Sleep: Often impaired in trauma secondary to stress, intrusive thoughts, and nightmares. Establishing a sleep routine and reducing blue light exposure and stimulating activities prior to bed may be helpful. The introduction of relaxing activities to calm the nervous system such as a warm bath, scented candles, or meditative practices may also be effective.
Exercise: The goal of exercise is moderate-intensity aerobic exercise for 30 minutes five times per week. The incorporation of a mind-body modality with a breathing component helps significantly with desensitization (reducing the overactivation induced by trauma) and increases parasympathetic nervous system (rest, digest, relate) activity. Aim for familiarity in exercise techniques over novelty, and notice shifts in nervous system states during exercise. Avoid frequent high-intensity exercise as this may add to inflammation and physiologic stress.
Nutrition: A reasonable general goal is to aim for a Mediterranean diet.
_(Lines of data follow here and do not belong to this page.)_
(** * demo_automation.py: the stock dashboard macro

    A shallow embedding of [main] of [demo_automation.py] and of the parts of
    the spreadsheet host, the market-data client and the plotting library
    that [main] calls, followed by the properties of the macro.

    Conventions of the embedding:
    - prices are [Q]: the provider's numbers are taken to be finite, and the
      floating-point rounding of the host language is not modelled; the one
      non-finite case that the script can produce itself (a division by a
      zero first close) is ([xnum]);
    - volumes are [Z], as the data provider delivers them;
    - a cell address such as B7 is the pair (column index, row), [(2, 7)];
    - the host's workbook is an ordered list of sheets; sheet names are
      compared without regard to (ASCII) case, as the host does;
    - the data provider and the clock are inputs of a run ([env]). *)

From Stdlib Require Import Ascii String QArith Qround Qabs Qminmax DecimalString Lqa.
From stdpp Require Import gmap strings list fin_maps.

Local Open Scope string_scope.

(** ** Text *)

Module Text.

Definition nl : string := String (Ascii.ascii_of_nat 10) "".

Definition upper_ascii (c : ascii) : ascii :=
  let n := Ascii.N_of_ascii c in
  if ((97 <=? n) && (n <=? 122))%N then Ascii.ascii_of_N (n - 32) else c.

Definition lower_ascii (c : ascii) : ascii :=
  let n := Ascii.N_of_ascii c in
  if ((65 <=? n) && (n <=? 90))%N then Ascii.ascii_of_N (n + 32) else c.

(** The ASCII letters of a text in lower case: how the host folds sheet
    names. *)
Fixpoint lower (s : string) : string :=
  match s with
  | EmptyString => EmptyString
  | String c r => String (lower_ascii c) (lower r)
  end.

(** *** Unicode text

    A text of the language is a sequence of code points; a [string] holds
    its UTF-8 encoding. *)

(** The payload of a continuation byte, if [a] is one. *)
Definition cont (a : ascii) : option N :=
  let b := Ascii.N_of_ascii a in
  if ((128 <=? b) && (b <? 192))%N then Some (b - 128)%N else None.

(** A byte that is not part of a well-formed sequence is kept apart from
    the code points. *)
Definition stray (b : N) : N := (1114112 + b)%N.

Fixpoint decode (s : string) : list N :=
  match s with
  | EmptyString => []
  | String a r =>
      let b := Ascii.N_of_ascii a in
      if (b <? 128)%N then b :: decode r
      else
        match r with
        | String a2 r2 =>
            match cont a2 with
            | Some c2 =>
                if ((194 <=? b) && (b <? 224))%N
                then ((b - 192) * 64 + c2)%N :: decode r2
                else
                  match r2 with
                  | String a3 r3 =>
                      match cont a3 with
                      | Some c3 =>
                          let p3 := ((b - 224) * 4096 + c2 * 64 + c3)%N in
                          if ((224 <=? b) && (b <? 240) && (2048 <=? p3)
                              && negb ((55296 <=? p3) && (p3 <? 57344)))%N
                          then p3 :: decode r3
                          else
                            match r3 with
                            | String a4 r4 =>
                                match cont a4 with
                                | Some c4 =>
                                    let p4 :=
                                      ((b - 240) * 262144 + c2 * 4096
                                       + c3 * 64 + c4)%N in
                                    if ((240 <=? b) && (b <? 245)
                                        && (65536 <=? p4)
                                        && (p4 <? 1114112))%N
                                    then p4 :: decode r4
                                    else stray b :: decode r
                                | None => stray b :: decode r
                                end
                            | EmptyString => stray b :: decode r
                            end
                      | None => stray b :: decode r
                      end
                  | EmptyString => stray b :: decode r
                  end
            | None => stray b :: decode r
            end
        | EmptyString => stray b :: decode r
        end
  end.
Reducing added sugars to <10% in individual food/drink products will help reduce unnecessary stress on the body.
Relationships: Trauma has a profound impact on relationships. The capacity to trust is shattered by traumatic experiences. Building upon interpersonal skills such as assertiveness, relationship building, connection, and boundary establishment can be effective.
Additional Options.
Psychedelic-assisted therapy (PAT) has emerged as a treatment option for those struggling with trauma syndrome. Currently, MDMA-assisted psychotherapy (MAT) is in stage 3 clinical trials for the treatment of PTSD. So far there are impressive results with nearly 70% of individuals undergoing treatment are exiting the trials no longer meeting criteria for PTSD! These promising results may ultimately translate to the availability of MDMA-assisted psychotherapy as a treatment option pending FDA clearance over the next few years. Other psychedelic-assisted treatments have been explored, but not as extensively as MDMA.